The Public Accounts Committee issued a report on access to data today in which it said the Postcode Address File (PAF) should have been retained as a public data set, a “national asset, available free to all, for the benefit of the public and the widest benefit of the UK economy”.
The MPs said evidence in its review cast doubt on the government’s and Royal Mail’s assurances that the PAF will continue to be made available to small businesses following the company’s stock market flotation last October.
The Committee said disposing of the PAF as part of efforts to boost Royal Mail’s share price would impede economic innovation and growth in the UK.
“This was an unacceptable and unnecessary consequence of privatisation, and is at odds with the Minister’s general argument that open data should not be “swallowed up… by big global companies,” the MPs concluded.
“The sale of the PAF with the Royal Mail was a mistake. The Government must never make a similar mistake. Public access to public sector data must never be sold or given away again.”
In July 2013 Royal Mail announced that its PAF would be available free for independent micro-businesses for one year – businesses under £2m annual turnover. MPs were told by open data company FlyingBinary that the offer of a year’s free access was “no help” considering the months it could take bringing a product to market reliant on PAF data.

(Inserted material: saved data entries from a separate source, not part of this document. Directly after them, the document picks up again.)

(** The day key of an element of a group: that of its proposal. *)
Definition keyOf (h : JsDate.Host) (v : DayProposal) : string :=
  match dated h (proposal v) with
  | Some (k, _) => k
  | None => ""
  end.

(** The elements the loop pushes, in the order of the input. *)
Fixpoint elements (h : JsDate.Host) (proposals : list Proposal)
  : list DayProposal :=
  match proposals with
  | [] => []
  | p :: rest =>
      match dated h p with
      | Some (_, v) => v :: elements h rest
      | None => elements h rest
      end
  end.

(** The members of the group of key [k] among [vs], in their order. *)
Definition ofDay (h : JsDate.Host) (k : string) (vs : list DayProposal)
  : list DayProposal :=
  filter (fun v => String.eqb (keyOf h v) k) vs.

(** The groups read in ascending key order, one after the other. *)
Definition flattened (grouped : Grouped) : list DayProposal :=
  flat_map (fun k => App.dayOf k grouped) (sortedDayKeys grouped).

(** What the loop keeps true of [grouped] once the elements [vs] are in:
    the keys are distinct, and under each key sits the list of the
    elements of that day, in their order, present only if not empty. *)
Definition groups (h : JsDate.Host) (vs : list DayProposal) (g : Grouped) : Prop :=
  NoDup (map fst g)
  /\ forall k, lookup k g
               = match ofDay h k vs with [] => None | day => Some day end.
(** ** Facts about [baseSet] *)

(** One step of the walk, with the writes of [assignValue] made explicit:
    an object found under the key is left where it is, a new one is
    appended to the store and linked. *)
Lemma baseSet_cons (h : Heap) l key rest v :
  l < length h →
  Lodash.baseSet h l (key :: rest) v =
  if Lodash.unsafe_key key then h
  else match rest with
       | [] => heap_assign h l key v
       | next :: _ =>
           match isObject (heap_get h l key) with
           | Some l' => Lodash.baseSet h l' rest v
           | None =>
               Lodash.baseSet
                 (heap_assign h l key (VRef (length h))
                  ++ [if Lodash.isIndex next then empty_array else empty_object])
                 (length h) rest v
           end
       end.
Proof.
  intros Hl. cbn [Lodash.baseSet]. destruct (Lodash.unsafe_key key); [done|].
  destruct rest as [|next rest]; [apply assignValue_assign|].
  destruct (isObject (heap_get h l key)) as [l'|] eqn:E.
  - rewrite assignValue_assign, heap_assign_same; [done|].
    by apply heap_get_lookup.
  - cbn [alloc]. by rewrite assignValue_assign, heap_assign_app.
Qed.

Lemma spine_cons (h : Heap) l key next rest :
  Lodash.spine h l (key :: next :: rest) =
  l :: match isObject (heap_get h l key) with
       | Some l' => Lodash.spine h l' (next :: rest)
       | None => []
       end.
Proof. reflexivity. Qed.

(** From an object without properties the walk only meets new objects. *)
Lemma spine_empty_object (h : Heap) l o path :
  h !! l = Some o → props o = ∅ → path ≠ [] → Lodash.spine h l path = [l].
Proof.
  intros Ho Hp Hne. destruct path as [|key [|next rest]]; [done|done|].
  rewrite spine_cons. unfold heap_get, heap_lookup. rewrite Ho. simpl.
  by rewrite Hp, lookup_empty.
Qed.
(** * OpenMDAO [OptionsDictionary]: a shallow embedding and its properties

    The Python class [openmdao.utils.options_dictionary.OptionsDictionary] is a
    dictionary of pre-declared options.  Every option carries validation
    metadata; writes are re-validated, reads of unset options fail, and a
    deprecation warning is issued once per declaration.

    The embedding keeps the shape of the Python code:
    - Python objects that can be stored in an option are the type [value];
    - exceptions are values of type [exn], raised through an error monad;
    - the object [self] is a record threaded through a state monad, and the
      dictionaries held in [self._dict] are records stored in a [gmap];
    - calls that leave the class ([warn_deprecation], a user supplied
      [check_valid] callable) are recorded in a trace of events.

    The methods embedded are [__init__], [__getstate__], [_raise],
    [_assert_valid], [declare], [undeclare], [update], [__contains__],
    [__setitem__], [__getitem__] and [get], with the module level template
    [check_valid]; [to_table], [__rst__] and [__str__] are embedded around
    the [tabulate] package, which they call and which is not part of the
    sources.  [__repr__], [__iter__] and [items] are left out: they show the
    keys of [self._dict] in the order of their insertion, which the registry
    of this development does not record, and none of the properties below
    depends on that order.  Of the scaling report, whose functions work on
    floating point arrays, only the loop that lays out the slices of
    [compute_jac_view_info] is embedded. *)

From Stdlib Require Import ZArith Lia.
From stdpp Require Import base strings gmap list pretty sorting.

Local Open Scope string_scope.

(** ** Python objects *)

(** The objects an option can hold.  [VUndefined] is the module constant
    [_UNDEFINED]; numbers are Python integers (unbounded) and booleans. *)
Inductive value : Type :=
  | VNone
  | VUndefined
  | VBool (b : bool)
  | VInt (z : Z)
  | VStr (s : string).

(** The classes that [isinstance] is asked about. *)
Inductive pytype : Type :=
  | Tobject | Tbool | Tint | Tfloat | Tstr | TNoneType | TUndefinedType.

(** The three builtin containers accepted for [values] and [types]; a set is
    represented by its elements in iteration order. *)
Inductive seq_kind : Type := KSet | KList | KTuple.

Record container : Type := Container { kind : seq_kind; elems : list value }.


(** [value is None] *)
Definition is_None (v : value) : bool :=
  match v with VNone => true | _ => false end.

(** [type(value)] *)
Definition type_of (v : value) : pytype :=
  match v with
  | VNone => TNoneType
  | VUndefined => TUndefinedType
  | VBool _ => Tbool
  | VInt _ => Tint
  | VStr _ => Tstr
  end.

(** Modelled from the spec: the constant [_UNDEFINED] lives in
    [openmdao.core.constants], which is not among the sources.  The spec only
    asks for a sentinel distinguishable from [None]; it is taken to be an
    instance of a private class, printed as [UNDEFINED], that defines no
    equality or ordering of its own. *)
Definition undefined_class_name : string := "_ReprClass".
Definition undefined_repr : string := "UNDEFINED".

(** [type_.__name__] *)
Definition type_name (t : pytype) : string :=
  match t with
  | Tobject => "object"
  | Tbool => "bool"
  | Tint => "int"
  | Tfloat => "float"
  | Tstr => "str"
  | TNoneType => "NoneType"
  | TUndefinedType => undefined_class_name
  end.

(** [issubclass(type(value), t)]: [bool] is a subclass of [int], and every
    class is a subclass of [object]. *)
Definition isinstance1 (v : value) (t : pytype) : bool :=
  match t, v with
  | Tobject, _ => true
  | Tbool, VBool _ => true
  | Tint, (VBool _ | VInt _) => true
  | Tstr, VStr _ => true
  | TNoneType, VNone => true
  | TUndefinedType, VUndefined => true
  | _, _ => false
  end.

(** The integer a number stands for in arithmetic comparisons
    ([True] is 1 and [False] is 0). *)
Definition as_number (v : value) : option Z :=
  match v with
  | VBool b => Some (if b then 1 else 0)%Z
  | VInt z => Some z
  | _ => None
  end.

(** [a == b] *)
Definition py_eq (a b : value) : bool :=
  match as_number a, as_number b with
  | Some x, Some y => (x =? y)%Z
  | _, _ =>
      match a, b with
      | VNone, VNone => true
      | VUndefined, VUndefined => true
      | VStr s, VStr t => String.eqb s t
      | _, _ => false
      end
  end.

(** [value in values]: some element is identical or equal to [value]. *)
Definition py_in (v : value) (c : container) : bool :=
  existsb (py_eq v) (elems c).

Jacqui Tayor, the FlyingBinary CEO, told MPs that for small businesses there was “no guarantee” on future prices of PAF data following Royal Mail’s privatisation.
Ministers told the Committee that the government’s decision was that the PAF was an “integral part” of Royal Mail. Business minister Michael Fallon said: “it is a fundamental operating asset on which the business depends. It is the Royal Mail that collects the data and makes sure it is up to date.
“Royal Mail incurs considerable costs in collecting and maintaining this data and keeping it up to date. It is only reasonable that they should be able to recover some of those costs from the companies that use this data.”
But MPs said information from the Danish Government suggested that when the Danes issued their public address file as open data, the estimated return was up to 40 times more than the costs involved in making the data set accessible to the public.